(Stored entries)
==*==
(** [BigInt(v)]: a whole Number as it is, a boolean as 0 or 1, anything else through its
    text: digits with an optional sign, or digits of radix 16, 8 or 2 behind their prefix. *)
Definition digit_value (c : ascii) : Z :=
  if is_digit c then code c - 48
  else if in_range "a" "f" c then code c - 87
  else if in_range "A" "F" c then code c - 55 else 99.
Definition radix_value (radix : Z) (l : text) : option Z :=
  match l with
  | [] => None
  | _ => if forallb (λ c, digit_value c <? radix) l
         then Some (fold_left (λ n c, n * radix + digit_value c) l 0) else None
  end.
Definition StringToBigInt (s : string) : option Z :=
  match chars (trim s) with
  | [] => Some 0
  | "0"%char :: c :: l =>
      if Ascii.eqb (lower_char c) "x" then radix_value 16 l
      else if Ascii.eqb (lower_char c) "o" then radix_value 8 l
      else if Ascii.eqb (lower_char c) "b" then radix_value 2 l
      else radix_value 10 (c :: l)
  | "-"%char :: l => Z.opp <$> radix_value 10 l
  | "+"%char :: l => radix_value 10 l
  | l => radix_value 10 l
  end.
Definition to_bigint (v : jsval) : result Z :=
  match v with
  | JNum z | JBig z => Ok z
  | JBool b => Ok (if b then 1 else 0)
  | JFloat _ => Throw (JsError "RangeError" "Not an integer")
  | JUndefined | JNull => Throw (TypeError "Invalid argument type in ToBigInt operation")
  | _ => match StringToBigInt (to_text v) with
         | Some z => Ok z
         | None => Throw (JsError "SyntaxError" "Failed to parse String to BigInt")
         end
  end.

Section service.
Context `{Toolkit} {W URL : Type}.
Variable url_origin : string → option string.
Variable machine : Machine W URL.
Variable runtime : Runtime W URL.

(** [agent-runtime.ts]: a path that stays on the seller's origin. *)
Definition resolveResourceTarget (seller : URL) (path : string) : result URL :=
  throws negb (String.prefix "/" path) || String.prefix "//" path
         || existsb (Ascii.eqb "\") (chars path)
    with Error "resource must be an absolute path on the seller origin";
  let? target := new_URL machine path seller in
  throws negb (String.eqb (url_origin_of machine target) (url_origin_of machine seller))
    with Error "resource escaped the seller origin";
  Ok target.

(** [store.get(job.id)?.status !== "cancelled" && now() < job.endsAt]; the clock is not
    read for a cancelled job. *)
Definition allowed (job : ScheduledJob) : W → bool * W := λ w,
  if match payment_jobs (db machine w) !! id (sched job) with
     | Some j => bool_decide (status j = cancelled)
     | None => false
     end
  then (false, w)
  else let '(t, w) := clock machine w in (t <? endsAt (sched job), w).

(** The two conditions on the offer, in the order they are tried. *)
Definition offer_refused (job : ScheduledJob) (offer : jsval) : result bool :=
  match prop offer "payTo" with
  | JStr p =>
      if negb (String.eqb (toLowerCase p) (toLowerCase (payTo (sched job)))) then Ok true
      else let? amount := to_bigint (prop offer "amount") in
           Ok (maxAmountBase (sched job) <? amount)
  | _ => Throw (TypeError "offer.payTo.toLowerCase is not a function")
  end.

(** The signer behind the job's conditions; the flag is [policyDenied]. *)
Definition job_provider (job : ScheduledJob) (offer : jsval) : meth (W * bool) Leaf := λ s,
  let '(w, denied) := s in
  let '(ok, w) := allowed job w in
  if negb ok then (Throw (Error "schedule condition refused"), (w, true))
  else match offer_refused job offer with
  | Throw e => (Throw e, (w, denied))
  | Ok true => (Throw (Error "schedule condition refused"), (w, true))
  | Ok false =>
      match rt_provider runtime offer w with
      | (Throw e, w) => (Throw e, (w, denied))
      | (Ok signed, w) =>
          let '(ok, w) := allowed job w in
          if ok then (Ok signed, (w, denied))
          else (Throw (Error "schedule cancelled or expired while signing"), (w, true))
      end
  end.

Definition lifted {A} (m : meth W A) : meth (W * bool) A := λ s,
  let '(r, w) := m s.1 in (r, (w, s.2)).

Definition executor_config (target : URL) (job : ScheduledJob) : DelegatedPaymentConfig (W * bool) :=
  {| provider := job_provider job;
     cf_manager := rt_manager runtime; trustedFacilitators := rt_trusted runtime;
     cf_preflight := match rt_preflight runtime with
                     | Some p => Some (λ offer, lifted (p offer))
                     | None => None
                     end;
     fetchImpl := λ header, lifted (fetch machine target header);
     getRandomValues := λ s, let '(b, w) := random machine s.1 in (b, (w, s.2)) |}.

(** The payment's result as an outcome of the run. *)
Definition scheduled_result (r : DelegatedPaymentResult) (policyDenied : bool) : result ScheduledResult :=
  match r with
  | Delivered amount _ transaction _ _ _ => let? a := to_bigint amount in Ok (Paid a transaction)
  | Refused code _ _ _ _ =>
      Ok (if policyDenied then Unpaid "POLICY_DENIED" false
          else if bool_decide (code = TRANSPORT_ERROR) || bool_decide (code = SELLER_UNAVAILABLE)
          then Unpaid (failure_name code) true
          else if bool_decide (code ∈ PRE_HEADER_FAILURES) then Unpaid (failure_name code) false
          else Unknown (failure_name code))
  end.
==*==
§ Work request: Reproduce exactly, and only, the lines from the start of the entries through the one that contains "radix_value 8 l".

§ Solution to this exercise:
(** [BigInt(v)]: a whole Number as it is, a boolean as 0 or 1, anything else through its
    text: digits with an optional sign, or digits of radix 16, 8 or 2 behind their prefix. *)
Definition digit_value (c : ascii) : Z :=
  if is_digit c then code c - 48
  else if in_range "a" "f" c then code c - 87
  else if in_range "A" "F" c then code c - 55 else 99.
Definition radix_value (radix : Z) (l : text) : option Z :=
  match l with
  | [] => None
  | _ => if forallb (λ c, digit_value c <? radix) l
         then Some (fold_left (λ n c, n * radix + digit_value c) l 0) else None
  end.
Definition StringToBigInt (s : string) : option Z :=
  match chars (trim s) with
  | [] => Some 0
  | "0"%char :: c :: l =>
      if Ascii.eqb (lower_char c) "x" then radix_value 16 l
      else if Ascii.eqb (lower_char c) "o" then radix_value 8 l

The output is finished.